For indirect send, when a sender, call it worker A, fails and another worker, call it worker B, is selected in its place, any previous sends to failed worker A will get resent to B. So in the following example all sends/receives occur as expected even in the case of workers failing and getting replaced:

execution.addStage(new MapStage(async function map(x) {
  const rank = context.getRank();
  const dataToSend = new ArrayBuffer([10, 20, 30, 40, 50]);
  for(let i = 0; i < 3; i++) {
    const dataTag = 'tag' + i;
    await context.sendToRank(rank + 1, dataTag, dataToSend);
    const receivedData = await context.receiveFromRank(rank - 1, dataTag);
    // ... do something with data    
  }
  
  // ... mapper logic here
  context.onComplete();
}));

This works nicely for indirect sends because each worker keeps track of what URLs it has written and can notify a replaced client of the set in which it cares about.

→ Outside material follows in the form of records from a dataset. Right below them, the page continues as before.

(** * gambitai.ecs.components: the chess game-state components

    A shallow embedding of [src/gambitai/ecs/components.py]: the enums
    [PieceType], [PieceColor] and [GameStatus], the dataclasses
    [Position], [Piece], [Move] and [GameState], and the methods the
    properties below are about.

    Python [int] is [Z] (unbounded), [str] is [string], [list] is [list],
    [dict] is [gmap], [X | None] is [option X].  A method that can raise
    returns a [result]; a method that mutates [self] is a state
    transformer over the record of the instance's fields. *)

From Stdlib Require Import ZArith String Ascii.
From stdpp Require Import base option list gmap strings countable.

Local Open Scope Z_scope.

(** ** Exceptions and fallible computations *)

Inductive exn : Type :=
  | IndexError   (* sequence index out of range *)
  | TypeError.   (* operation not supported between the operands *)

Inductive result (A : Type) : Type :=
  | Ok (a : A)
  | Raise (e : exn).
Arguments Ok {A} a.
Arguments Raise {A} e.

Definition rbind {A B} (r : result A) (k : A -> result B) : result B :=
  match r with
  | Ok a => k a
  | Raise e => Raise e
  end.

Notation "'let!' x ':=' e 'in' k" := (rbind e (fun x => k))
  (at level 10, x name, e at level 100, k at level 200).

(** ** The Python primitives the module relies on *)

Module Py.

(** [seq[i]]: negative indices count from the end, anything outside
    [-len, len) raises [IndexError]. *)
Definition getitem {A} (l : list A) (i : Z) : result A :=
  let n := Z.of_nat (length l) in
  let j := if i <? 0 then i + n else i in
  if (j <? 0) || (n <=? j) then Raise IndexError
  else match l !! Z.to_nat j with
       | Some a => Ok a
       | None => Raise IndexError
       end.

(** [s[i]] on a string: a string of length one. *)
Definition str_getitem (s : string) (i : Z) : result string :=
  let! c := getitem (list_ascii_of_string s) i in
  Ok (String c EmptyString).

Definition is_upper (c : ascii) : bool :=
  let n := nat_of_ascii c in (65 <=? n)%nat && (n <=? 90)%nat.
Definition is_lower (c : ascii) : bool :=
  let n := nat_of_ascii c in (97 <=? n)%nat && (n <=? 122)%nat.
Definition to_lower (c : ascii) : ascii :=
  if is_upper c then ascii_of_nat (nat_of_ascii c + 32) else c.
Definition to_upper (c : ascii) : ascii :=
  if is_lower c then ascii_of_nat (nat_of_ascii c - 32) else c.

(** [s.lower()] on ASCII text. *)
Fixpoint lower (s : string) : string :=
  match s with
  | EmptyString => EmptyString
  | String c s' => String (to_lower c) (lower s')
  end.

(** [s.title()] on ASCII text: a cased character is upper-cased when
    the previous character is not cased, and lower-cased when it is. *)
Fixpoint title_from (prev_cased : bool) (s : string) : string :=
  match s with
  | EmptyString => EmptyString
  | String c s' =>
      if is_lower c || is_upper c
      then String (if prev_cased then to_lower c else to_upper c)
                  (title_from true s')
      else String c (title_from false s')
  end.
Definition title (s : string) : string := title_from false s.

(** Lexicographic comparison of two tuples of ints of the same length. *)
Fixpoint tuple_eqb (a b : list Z) : bool :=
  match a, b with
  | [], [] => true
  | u :: a', v :: b' => (u =? v) && tuple_eqb a' b'
  | _, _ => false
  end.

Fixpoint tuple_ltb (a b : list Z) : bool :=
  match a, b with
  | [], [] => false
  | [], _ :: _ => true
  | _ :: _, [] => false
  | u :: a', v :: b' => if u =? v then tuple_ltb a' b' else u <? v
  end.

Inductive cmp_op : Type := Lt | Le | Gt | Ge.

Definition tuple_cmp (op : cmp_op) (a b : list Z) : bool :=
  match op with
  | Lt => tuple_ltb a b
  | Le => tuple_ltb a b || tuple_eqb a b
  | Gt => tuple_ltb b a
  | Ge => tuple_ltb b a || tuple_eqb a b
  end.

(** The options of the [@dataclass] decorator that decide which
    comparison and hashing methods a class gets. *)
Record dataclass_opts : Type := {
  opt_eq : bool;
  opt_order : bool;
  opt_frozen : bool
}.

(** [@dataclass] with no argument: [eq=True, order=False, frozen=False]. *)
Definition dataclass : dataclass_opts :=
  {| opt_eq := true; opt_order := false; opt_frozen := false |}.

(** [a < b], [a <= b], [a > b], [a >= b] on two instances of one
    dataclass whose fields are the tuples [fa] and [fb]: the methods
    exist only under [order=True]; without them Python raises
    [TypeError]. *)
Definition dataclass_richcmp (o : dataclass_opts) (op : cmp_op)
    (fa fb : list Z) : result bool :=
  if opt_order o then Ok (tuple_cmp op fa fb) else Raise TypeError.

However, for a direct send the above example may not work as expected if a worker fails during a send or receive. This is because for direct send, senders delete their copy of sent data immediately after an acknowledgement of receipt by the receiver. Keeping these buffers in browser memory is not feasible and so resending does not occur when a node gets replaced. So it's important when using direct send to account for this using proper timeouts and retry logic.